_Your objective_:
Return exactly the span of lines in the following data that opens with the line containing "number keeps the" and closes with the line containing "n_neg : bool;". Include nothing else.

(Collected data)
☆ ☆ ☆ ☆ ☆
(** The numbers drawn are below the counter, each once. *)
Definition sound st : Prop := exists n, Forall (fun e => e.1 <= n) (said st) /\ NoDup (said st).*1 /\
  faithful_host (sent_by st) (listened st) n (ClientController.inner (controller st)).

Lemma faithful_weaken (sent sent' : Z -> Plain -> Prop) L L' n h : (forall seq pl, sent seq pl -> sent' seq pl) ->
  faithful_host sent L n h -> faithful_host sent' (L ++ L') n h.
Proof.
  intros Hs [H1 H2 H3 H4]. split; [by apply (sincere_weaken _ sent)|by apply followed_weaken| |done].
  intros line Hin. destruct (H3 line Hin) as (m & Hm & Hl). exists m. split; [|exact Hl].
  destruct m as [|f]; [done|]. destruct Hm as (salt & seq & pl & nonce & Hpl & Hf). exists salt, seq, pl, nonce. by split; [apply Hs|].
Qed.

Lemma kept_send sent sent' L n command reliable h : (forall seq pl, sent seq pl -> sent' seq pl) ->
  faithful_host sent L n h -> let h' := snd (ClientController.send o command reliable h) in
  match fst (ClientController.nextSeq o (ClientController.ext h)) with
  | Ok seq => n < seq /\ (sent' seq command -> faithful_host sent' L seq h')
  | Throw _ => faithful_host sent L n h'
  end.
Proof.
  intros Hss Hh h'. unfold ClientController.send in (value of h'). unfold mbind at 1, eff_bind at 1, ClientController.on_ext at 1 in (value of h').
  revert h'.
  pose proof (pf_nextSeq _ _ _ _ platform (ClientController.ext h)) as Hx.
  destruct (ClientController.nextSeq o (ClientController.ext h)) as [[seq|e] x]; cbn [fst snd]; [|by apply (kept_ext sent L n h)].
  destruct Hx as (Hw & Hlt & Hc). pose proof (fh_counter _ _ _ _ Hh) as Hn. split; [lia|]. intros Hsent. apply (kept_drawn sent' L seq); [done|].
  destruct (faithful_weaken _ sent' L [] _ _ Hss Hh) as [H1 H2 H3 H4]. rewrite app_nil_r in H2.
  split; cbn; [done|done|by rewrite Hw|by rewrite Hc].
Qed.

Lemma inner_on_inner {A} (m : eff host A) (c : ClientController.t Key X) :
  ClientController.inner (snd (ClientController.on_inner m c)) = snd (m (ClientController.inner c)).
Proof. unfold ClientController.on_inner. by destruct (m _). Qed.

Lemma followed_fresh L : Sends.followed (Nonce:=Nonce) deriveKey deviceId (ClientController.parse o) L ReliableClient.new.
Proof. apply (followed_weaken _ _ _ [] L), followed_new. Qed.

(** A new socket starts a new engine. *)
Lemma kept_open sent L n h : faithful_host sent L n h ->
  faithful_host sent L n (ClientController.inner (ClientController.openWebSocket (Key:=Key) (ClientController.ext h))).
Proof. intros [_ _ Hw Hn]. split; [apply sincere_new|apply followed_fresh|exact Hw|exact Hn]. Qed.

Lemma kept_socket sent L n e (c : ClientController.t Key X) : faithful_host sent L n (ClientController.inner c) ->
  faithful_host sent (L ++ brought c e) n (ClientController.inner (snd (ClientController.on_ws deviceId deriveKey o onClose e c))).
Proof.
  intros Hc. destruct e as [|data| |]; cbn [ClientController.on_ws brought]; rewrite ?app_nil_r; [| | |exact Hc].
  - unfold ClientController.connected. rewrite inner_on_inner.
    by apply (kept_update _ _ _ _ _ ReliableClient.IOpen); [done|done|apply sincere_open|apply kept_flush|].
  - apply kept_feed_loop; cbn [ClientController.buf ClientController.inner]; [intros line Hin; apply elem_of_app; by right|].
    by apply (faithful_weaken sent).
  - destruct c as [b h]. cbn [ClientController.inner] in Hc.
    unfold ClientController.disconnected, ClientController.on_ext, ClientController.on_inner, ClientController.set_client, mbind, eff_bind, gets, modify.
    cbn [ClientController.inner ClientController.buf ClientController.client ClientController.ext].
    pose proof (pf_onClose _ _ _ _ platform (ClientController.ext h)) as Hx. destruct (onClose (ClientController.ext h)) as [r x].
    apply (kept_ext _ _ _ (ClientController.mkHost (ReliableClient.onClose (ClientController.client h)) (ClientController.ext h))); [|exact Hx].
    apply kept_engine; [exact Hc|apply sincere_close, Hc|].
    apply (followed_input deriveKey deviceId _ _ _ ReliableClient.IClose); [done|apply Hc].
Qed.
Lemma last_proof_snoc l o : last_proof (l ++ [o]) =
  match o with Sends (complete_pair k n p) => Some (complete_pair k n p) | _ => last_proof l end.
Proof.
  unfold last_proof. rewrite omap_app.
  destruct o as [| [|k n p]| |]; [|..|apply last_snoc| |]; apply f_equal, app_nil_r.
Qed.

Section here.
Variable v : Env.

(** The key of the last proof; or the initial one, and no proof. *)
Definition proved (key : jsval) (l : list Output) : Prop :=
  key = JStr EmptyString /\ last_proof l = None \/
  exists s, last_proof l = Some (complete_pair (devicePublicKeyB64 v) (WHO v) (hmac v s (devicePublicKeyB64 v +:+ to_text v key))).

Definition asking (w : state) : Prop := exited w = None /\ saved w = None /\ proved (daemonPubB64 w) (output w).

Definition told (w : state) : Prop := forall d, saved w = Some d -> proved (sd_daemonPublicKey d) (output w).

Lemma asking_told w : asking w -> told w.
Proof. intros (_ & Hs & _) d. congruence. Qed.

Lemma proved_quiet key l o : match o with Sends (complete_pair _ _ _) => False | _ => True end -> proved key l -> proved key (l ++ [o]).
Proof. intros Ho Hp. unfold proved. rewrite last_proof_snoc. destruct o as [| [|] | |]; done. Qed.

Lemma keeps_here_emit o : match o with Sends (complete_pair _ _ _) => False | _ => True end -> keeps asking told (emit o).
Proof.
  intros Ho. apply triple_modify. intros w (He & Hs & Hp). split_and!; [done|done|]. by apply proved_quiet.
Qed.

Lemma keeps_here_exit {A} code : keeps asking told (exit_ (A:=A) code).
Proof. intros w (He & Hs & Hp) d. cbn. congruence. Qed.

Lemma keeps_here_save id : keeps asking told (pk ← gets daemonPubB64; savePairedDevice v id pk None).
Proof.
  intros w (He & Hs & Hp). unfold savePairedDevice, emit, exit_, mbind, eff_bind, modify, throw, mret, eff_ret, gets.
  destruct (save_ok v); cbn; intros d; cbn; [|congruence]. intros [= <-]. by apply proved_quiet.
Qed.

(** The key is replaced and proved in one go: a secret that is not a text ends the run. *)
Lemma keeps_here_prove s pk : keeps asking told (modify (set_daemonPub pk) ;; sendCompletePair v s pk).
Proof.
  intros w (He & Hs & Hp). unfold sendCompletePair, emit, mbind, eff_bind, modify, throw.
  destruct s as [| | | |s| |]; try (intros d; cbn; congruence).
  split_and!; [done|done|]. right. exists s. cbn. by rewrite last_proof_snoc.
Qed.

Lemma keeps_here_message msg : keeps asking told (runPair_message v msg).
Proof.
  unfold runPair_message. apply keeps_bind; [apply keeps_field, asking_told|]. intros ty.
  case_match.
  { apply keeps_bind; [apply keeps_parse_value, asking_told|]. intros qr.
    apply keeps_bind; [apply keeps_field, asking_told|]. intros pk. apply keeps_here_prove. }
  case_match; [apply keeps_here_save|]. case_match; [|apply keeps_ret].
  apply keeps_bind; [by apply keeps_here_emit|]. intros _. apply keeps_here_exit.
Qed.

Lemma keeps_here_event e : keeps asking told (on_event v PairHere e).
Proof.
  destruct e as [reason| |chunk|].
  - apply keeps_bind; [by apply keeps_here_emit|]. intros _. apply keeps_here_exit.
  - by apply keeps_here_emit.
  - apply keeps_data; [apply asking_told|done|]. apply keeps_here_message.
  - apply keeps_here_exit.
Qed.

Lemma keeps_connect : keeps asking told (connectToDaemon v).
Proof.
  assert (Hd : forall t, keeps asking told (dial v t)).
  { intros t. apply keeps_bind; [by apply keeps_here_emit|]. intros _.
    destruct (dial_ok v t); [apply keeps_ret|apply keeps_throw, asking_told]. }
  unfold connectToDaemon. destruct (truthy_str _) as [a|]; [|apply Hd]. case_match; [|apply Hd].
  apply keeps_bind; [by apply keeps_here_emit|]. intros _. apply keeps_here_exit.
Qed.

(** A device that pairs on the daemon's machine stores the key it proved: the daemon
    key of the record is the one the last proof written was computed over, under some
    secret, whatever lines the peer sends and in whatever order and chunks; or no proof
    was written at all and the key is empty. *)
Theorem stored_key_was_proved (es : list Event) (d : SavedDevice) :
  truthy (CC_PAIR_CODE v) = false -> saved (run v "pair" es) = Some d ->
  proved (sd_daemonPublicKey d) (output (run v "pair" es)).
Proof.
  intros Hc. unfold run. rewrite launch_pair, Hc. unfold mbind, eff_bind.
  assert (Hs : asking start) by (split_and!; [done|done|by left]).
  pose proof (keeps_connect start Hs) as Hk. destruct (connectToDaemon v start) as [[[]|e] w]; cbn -[foldl].
  - apply (keeps_run v asking told PairHere w es); [apply asking_told|done|intros e _; apply keeps_here_event|exact Hk].
  - intros Hd. destruct (exited w); exact (Hk _ Hd).
Qed.

End here.

(** ** A second machine, end to end *)

Section second_machine.
Context {X : Type} (p : Identity.Platform X) (v : Env).

(** What the daemon's platform and the second machine's have in common: JSON carries the
    payload, both compute the same HMAC, Node reads the base64url it writes, and the
    disks and the socket do not refuse. *)
Record SameWorld : Prop := {
  s_json a pk s : exists ver, parse v (Identity.stringify_qr p a pk s) =
    Some (JObj [("v", ver); ("addr", JStr a); ("pk", JStr pk); ("s", JStr s)]);
  s_hmac s m : hmac v s m = Identity.hmac p s m;
  s_base64url b : Forall is_byte b -> from_base64url v (url_of_base64 (FrameCrypto.toBase64 b)) = b;
  s_text s : to_text v (JStr s) = s;
  s_store l x : exists x', Identity.write_store p l x = (Ok tt, x');
  s_dial t : dial_ok v t = true;
  s_save : save_ok v = true;
}.

Lemma run_code payload code target es :
  CC_PAIR_CODE v = Some code -> code <> EmptyString -> CC_CLIENT_TCP_ADDR v = None ->
  decodePairCode (from_base64url v) (parse v) code = Ok payload ->
  tcpTargetFromAddr (pp_addr payload) = Some target -> target <> EmptyString -> dial_ok v (tcp_target v target) = true ->
  run v "pair" es = foldl (step v (PairFromCode payload target)) (add_output (Dials (tcp_target v target)) start) es.
Proof.
  intros Hc Hne Henv Hd Ht Htne Hok. unfold run. rewrite launch_pair, Hc.
  replace (truthy (Some code)) with true by (by destruct code). unfold runPairFromCode. rewrite Hc. cbn [default from_option id].
  rewrite Hd, Henv, Ht. cbn [truthy_str truthy]. replace (truthy_str (Some target)) with (Some target) by (by destruct target).
  unfold dial, emit, mbind, eff_bind, modify. by rewrite Hok.
Qed.
(** * AuthContext: the shared authentication cell of the react-intern app

    The development follows [react-intern/src/AuthContext.js]:

    - [AuthProvider] reads the ['user'] slot of [localStorage], hands the
      text to [JSON.parse] and keeps the result in a [useState] hook;
    - [login] and [logout] replace the hook's value through [setUser];
    - the provider exposes [{ user, login, logout }] to its consumers.

    The host functions the component calls ([localStorage.getItem],
    [JSON.parse], [useState]) are modelled first, then the component, then
    the observers of the cell as the spec describes them.

    The components of [react-intern/src/components] follow: the counter of
    [Home], the memoised handler [Usecallback] passes to the memoised
    [Button], and [Useref], which shows the user of the context beside a
    count and the count before it. *)

From Stdlib Require Import String Ascii.
From stdpp Require Import gmap list.

(** ** JavaScript strings

    A JavaScript string is a sequence of 16-bit code units. *)

Abbreviation jsstring := (list N).

(** The code units of an ASCII literal. *)
Definition str (s : string) : jsstring := N_of_ascii <$> list_ascii_of_string s.

Definition ch (a : ascii) : N := N_of_ascii a.

(** The double quote. *)
Definition quote : N := 34.

(** An ASCII literal in which every apostrophe stands for a double quote. *)
Definition txt (s : string) : jsstring :=
  (fun c => if (c =? ch "'")%N then quote else c) <$> str s.

(** ** JSON texts

    [JSON.parse] accepts exactly the texts of the JSON grammar: white space,
    one value, white space.  The tree below is what the grammar recognises; a
    number keeps the decimal [(-1)^neg * mant * 10^exp] its token denotes. *)

#[warnings="-register-all"]
Inductive json :=
| JNull
| JBool (b : bool)
| JNumber (neg : bool) (mant : N) (exp : Z)
| JString (s : jsstring)
| JArray (elems : list json)
| JObject (members : list (jsstring * json)).

Module Parser.

Local Open Scope N_scope.

(** Open containers, innermost first.  Elements and members are kept in
    reverse while the container is open. *)
Inductive frame :=
| FArray (done : list json)
| FObject (done : list (jsstring * json)) (key : jsstring).

(** Whether the string being read is a value or the key of a member. *)
Inductive strctx :=
| SValue
| SKey (done : list (jsstring * json)).

(** Positions inside a number token. *)
Inductive numpos :=
| NMinus | NZero | NInt | NDot | NFrac | NExp | NExpSign | NExpDigits.

Record number := {
  n_neg : bool;        (* a leading minus was read *)
  n_mant : N;          (* the digits read before the exponent *)
  n_scale : Z;         (* how many of them follow the point *)
  n_eneg : bool;       (* the exponent has a minus sign *)
  n_exp : N            (* the digits of the exponent *)
}.

Inductive mode :=
| MValue                                        (* a value starts here *)
| MArrayStart                                   (* after [[]: a value or []] *)
| MObjectStart                                  (* after [{]: a key or [}] *)
| MKey (done : list (jsstring * json))          (* after [,] in an object *)
| MColon (done : list (jsstring * json)) (key : jsstring)
| MAfter (v : json)                             (* [v] is complete *)
| MLiteral (rest : jsstring) (v : json)         (* inside null, true, false *)
| MString (k : strctx) (acc : jsstring)
| MEscape (k : strctx) (acc : jsstring)
| MUnicode (k : strctx) (acc : jsstring) (more : nat) (cu : N)
| MNumber (p : numpos) (n : number).

Definition state : Type := mode * list frame.

Definition is_ws (c : N) : bool :=
  (c =? 32) || (c =? 9) || (c =? 10) || (c =? 13).

Definition digit (c : N) : option N :=
  if (48 <=? c) && (c <=? 57) then Some (c - 48) else None.

Definition hexdigit (c : N) : option N :=
  if (48 <=? c) && (c <=? 57) then Some (c - 48)
  else if (65 <=? c) && (c <=? 70) then Some (c - 55)
  else if (97 <=? c) && (c <=? 102) then Some (c - 87)
  else None.

Definition number_value (n : number) : json :=
  let e := Z.of_N (n_exp n) in
  JNumber (n_neg n) (n_mant n)
          ((if n_eneg n then - e else e) - n_scale n)%Z.

Definition push_mant (d : N) (n : number) : number :=
  {| n_neg := n_neg n; n_mant := 10 * n_mant n + d; n_scale := n_scale n;
     n_eneg := n_eneg n; n_exp := n_exp n |}.

Definition push_frac (d : N) (n : number) : number :=
  {| n_neg := n_neg n; n_mant := 10 * n_mant n + d;
     n_scale := (n_scale n + 1)%Z;
     n_eneg := n_eneg n; n_exp := n_exp n |}.

Definition push_exp (d : N) (n : number) : number :=
  {| n_neg := n_neg n; n_mant := n_mant n; n_scale := n_scale n;
     n_eneg := n_eneg n; n_exp := 10 * n_exp n + d |}.

Definition set_eneg (n : number) : number :=
  {| n_neg := n_neg n; n_mant := n_mant n; n_scale := n_scale n;
     n_eneg := true; n_exp := n_exp n |}.

Definition number0 (neg : bool) : number :=
  {| n_neg := neg; n_mant := 0; n_scale := 0; n_eneg := false; n_exp := 0 |}.

(** The string just closed is a value, or the key of the next member. *)
Definition close_string (k : strctx) (s : jsstring) : mode :=
  match k with
  | SValue => MAfter (JString s)
  | SKey done => MColon done s
  end.

(** The first code unit of a value. *)
Definition start_value (c : N) (st : list frame) : option state :=
  if c =? ch "{" then Some (MObjectStart, st)
  else if c =? ch "[" then Some (MArrayStart, FArray [] :: st)
  else if c =? quote then Some (MString SValue [], st)
  else if c =? ch "-" then Some (MNumber NMinus (number0 true), st)
  else if c =? ch "0" then Some (MNumber NZero (number0 false), st)
  else if c =? ch "n" then Some (MLiteral (str "ull") JNull, st)
  else if c =? ch "t" then Some (MLiteral (str "rue") (JBool true), st)
  else if c =? ch "f" then Some (MLiteral (str "alse") (JBool false), st)
  else match digit c with
       | Some d => Some (MNumber NInt (push_mant d (number0 false)), st)
       | None => None
       end.

(** What may follow the complete value [v]. *)
Definition after_value (v : json) (c : N) (st : list frame) : option state :=
  if is_ws c then Some (MAfter v, st)
  else match st with
       | [] => None
       | FArray done :: st' =>
           if c =? ch "," then Some (MValue, FArray (v :: done) :: st')
           else if c =? ch "]" then Some (MAfter (JArray (rev (v :: done))), st')
           else None
       | FObject done key :: st' =>
           if c =? ch "," then Some (MKey ((key, v) :: done), st')
           else if c =? ch "}"
           then Some (MAfter (JObject (rev ((key, v) :: done))), st')
           else None
       end.

Definition is_final (p : numpos) : bool :=
  match p with
  | NZero | NInt | NFrac | NExpDigits => true
  | _ => false
  end.

(** A number token ends at the first code unit that cannot extend it; that
    code unit is then read as what follows the number. *)
Definition end_number (p : numpos) (n : number) (c : N) (st : list frame)
  : option state :=
  if is_final p then after_value (number_value n) c st else None.

Definition is_e (c : N) : bool := (c =? ch "e") || (c =? ch "E").

Definition step_number (p : numpos) (n : number) (c : N) (st : list frame)
  : option state :=
  match p with
  | NMinus =>
      if c =? ch "0" then Some (MNumber NZero n, st)
      else match digit c with
           | Some d => Some (MNumber NInt (push_mant d n), st)
           | None => None
           end
  | NZero =>
      if c =? ch "." then Some (MNumber NDot n, st)
      else if is_e c then Some (MNumber NExp n, st)
      else end_number p n c st
  | NInt =>
      match digit c with
      | Some d => Some (MNumber NInt (push_mant d n), st)
      | None =>
          if c =? ch "." then Some (MNumber NDot n, st)
          else if is_e c then Some (MNumber NExp n, st)
          else end_number p n c st
      end
  | NDot =>
      match digit c with
      | Some d => Some (MNumber NFrac (push_frac d n), st)
      | None => None
      end
  | NFrac =>
      match digit c with
      | Some d => Some (MNumber NFrac (push_frac d n), st)
      | None =>
          if is_e c then Some (MNumber NExp n, st) else end_number p n c st
      end
  | NExp =>
      if c =? ch "+" then Some (MNumber NExpSign n, st)
      else if c =? ch "-" then Some (MNumber NExpSign (set_eneg n), st)
      else match digit c with
           | Some d => Some (MNumber NExpDigits (push_exp d n), st)
           | None => None
           end
  | NExpSign =>
      match digit c with
      | Some d => Some (MNumber NExpDigits (push_exp d n), st)
      | None => None
      end
  | NExpDigits =>
      match digit c with
      | Some d => Some (MNumber NExpDigits (push_exp d n), st)
      | None => end_number p n c st
      end
  end.

(** The code unit an escape letter stands for. *)
Definition escape (c : N) : option N :=
  if (c =? quote) || (c =? ch "\") || (c =? ch "/") then Some c
  else if c =? ch "b" then Some 8
  else if c =? ch "f" then Some 12
  else if c =? ch "n" then Some 10
  else if c =? ch "r" then Some 13
  else if c =? ch "t" then Some 9
  else None.

Definition step (s : state) (c : N) : option state :=
  let '(m, st) := s in
  match m with
  | MValue => if is_ws c then Some (MValue, st) else start_value c st
  | MArrayStart =>
      if is_ws c then Some (MArrayStart, st)
      else if c =? ch "]"
      then match st with
           | FArray _ :: st' => Some (MAfter (JArray []), st')
           | _ => None
           end
      else start_value c st
  | MObjectStart =>
      if is_ws c then Some (MObjectStart, st)
      else if c =? ch "}" then Some (MAfter (JObject []), st)
      else if c =? quote then Some (MString (SKey []) [], st)
      else None
  | MKey done =>
      if is_ws c then Some (MKey done, st)
      else if c =? quote then Some (MString (SKey done) [], st)
      else None
  | MColon done key =>
      if is_ws c then Some (MColon done key, st)
      else if c =? ch ":" then Some (MValue, FObject done key :: st)
      else None
  | MAfter v => after_value v c st
  | MLiteral rest v =>
      match rest with
      | [] => None
      | c' :: rest' =>
          if c =? c'
          then Some (match rest' with [] => MAfter v | _ => MLiteral rest' v end, st)
          else None
      end
  | MString k acc =>
      if c =? quote then Some (close_string k (rev acc), st)
      else if c =? ch "\" then Some (MEscape k acc, st)
      else if c <? 32 then None
      else Some (MString k (c :: acc), st)
  | MEscape k acc =>
      if c =? ch "u" then Some (MUnicode k acc 4 0, st)
      else match escape c with
           | Some e => Some (MString k (e :: acc), st)
           | None => None
           end
  | MUnicode k acc more cu =>
      match hexdigit c, more with
      | Some d, 1%nat => Some (MString k ((16 * cu + d) :: acc), st)
      | Some d, S more' => Some (MUnicode k acc more' (16 * cu + d), st)
      | _, _ => None
      end
  | MNumber p n => step_number p n c st
  end.

Fixpoint run (s : state) (text : jsstring) : option state :=
  match text with
  | [] => Some s
  | c :: text' =>
      match step s c with
      | Some s' => run s' text'
      | None => None
      end
  end.

(** At the end of the text one complete value must have been read and every
    container closed. *)
Definition finish (s : state) : option json :=
  match s with
  | (MAfter v, []) => Some v
  | (MNumber p n, []) => if is_final p then Some (number_value n) else None
  | _ => None
  end.

Definition parse (text : jsstring) : option json :=
  match run (MValue, []) text with
  | Some s => finish s
  | None => None
  end.

End Parser.

Definition parse_json : jsstring -> option json := Parser.parse.


(** ** Completions

    A JavaScript call either returns a value or throws. *)

Inductive error := SyntaxError.

Inductive completion (A : Type) :=
| Return (a : A)
| Throw (e : error).
Arguments Return {A} a.
Arguments Throw {A} e.

#[export] Instance completion_ret : MRet completion := @Return.
#[export] Instance completion_bind : MBind completion :=
  fun A B f m => match m with Return a => f a | Throw e => Throw e end.

(** ** The browser store *)

(** [localStorage.getItem(key)]: the text kept under [key], [None] for the
    JavaScript [null] returned when the key is absent. *)
Definition getItem (localStorage : gmap jsstring jsstring) (key : jsstring)
  : option jsstring := localStorage !! key.

(** The string conversion [JSON.parse] applies to its argument. *)
Definition ToString (x : option jsstring) : jsstring :=
  match x with
  | None => str "null"
  | Some s => s
  end.

(** ** Numbers

    The counters of the components hold integer-valued doubles.  The sum of
    two of them is the double nearest to the exact sum, a tie going to the
    even significand; [round_number] is that rounding on integers (53 bits
    of significand; the counters stay far from the largest double). *)

Definition round_number (z : Z) : Z :=
  if (Z.abs z <=? 2 ^ 53)%Z then z
  else
    let e := (Z.log2 (Z.abs z) - 52)%Z in
    let q := Z.shiftr (Z.abs z) e in
    let r := Z.land (Z.abs z) (Z.ones e) in
    let half := Z.shiftl 1 (e - 1) in
    let q' := if (half <? r)%Z || ((r =? half)%Z && Z.odd q) then (q + 1)%Z else q in
    (Z.sgn z * Z.shiftl q' e)%Z.

(** [x + y] and [x - y] on numbers. *)
Definition js_add (x y : Z) : Z := round_number (x + y).

Definition js_sub (x y : Z) : Z := round_number (x - y).

(** ** Home: a counter with two buttons ([components/Home.js]) *)

Module Home.

Record state := {
  name : jsstring;
  email : jsstring;
  count : Z
}.

(** [useState("")], [useState("")], [useState(0)]. *)
Definition mount : state := {| name := []; email := []; count := 0 |}.

Definition setCount (v : Z) (s : state) : state :=
  {| name := name s; email := email s; count := v |}.

(** The text [handleSubmit] hands to [alert]. *)
Definition handleSubmit (s : state) : jsstring :=
  str "Name:" ++ name s ++ str " Email:" ++ email s.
☆ ☆ ☆ ☆ ☆
_Answer to this exercise_:
    number keeps the decimal [(-1)^neg * mant * 10^exp] its token denotes. *)

#[warnings="-register-all"]
Inductive json :=
| JNull
| JBool (b : bool)
| JNumber (neg : bool) (mant : N) (exp : Z)
| JString (s : jsstring)
| JArray (elems : list json)
| JObject (members : list (jsstring * json)).

Module Parser.

Local Open Scope N_scope.

(** Open containers, innermost first.  Elements and members are kept in
    reverse while the container is open. *)
Inductive frame :=
| FArray (done : list json)
| FObject (done : list (jsstring * json)) (key : jsstring).

(** Whether the string being read is a value or the key of a member. *)
Inductive strctx :=
| SValue
| SKey (done : list (jsstring * json)).

(** Positions inside a number token. *)
Inductive numpos :=
| NMinus | NZero | NInt | NDot | NFrac | NExp | NExpSign | NExpDigits.

Record number := {
  n_neg : bool;        (* a leading minus was read *)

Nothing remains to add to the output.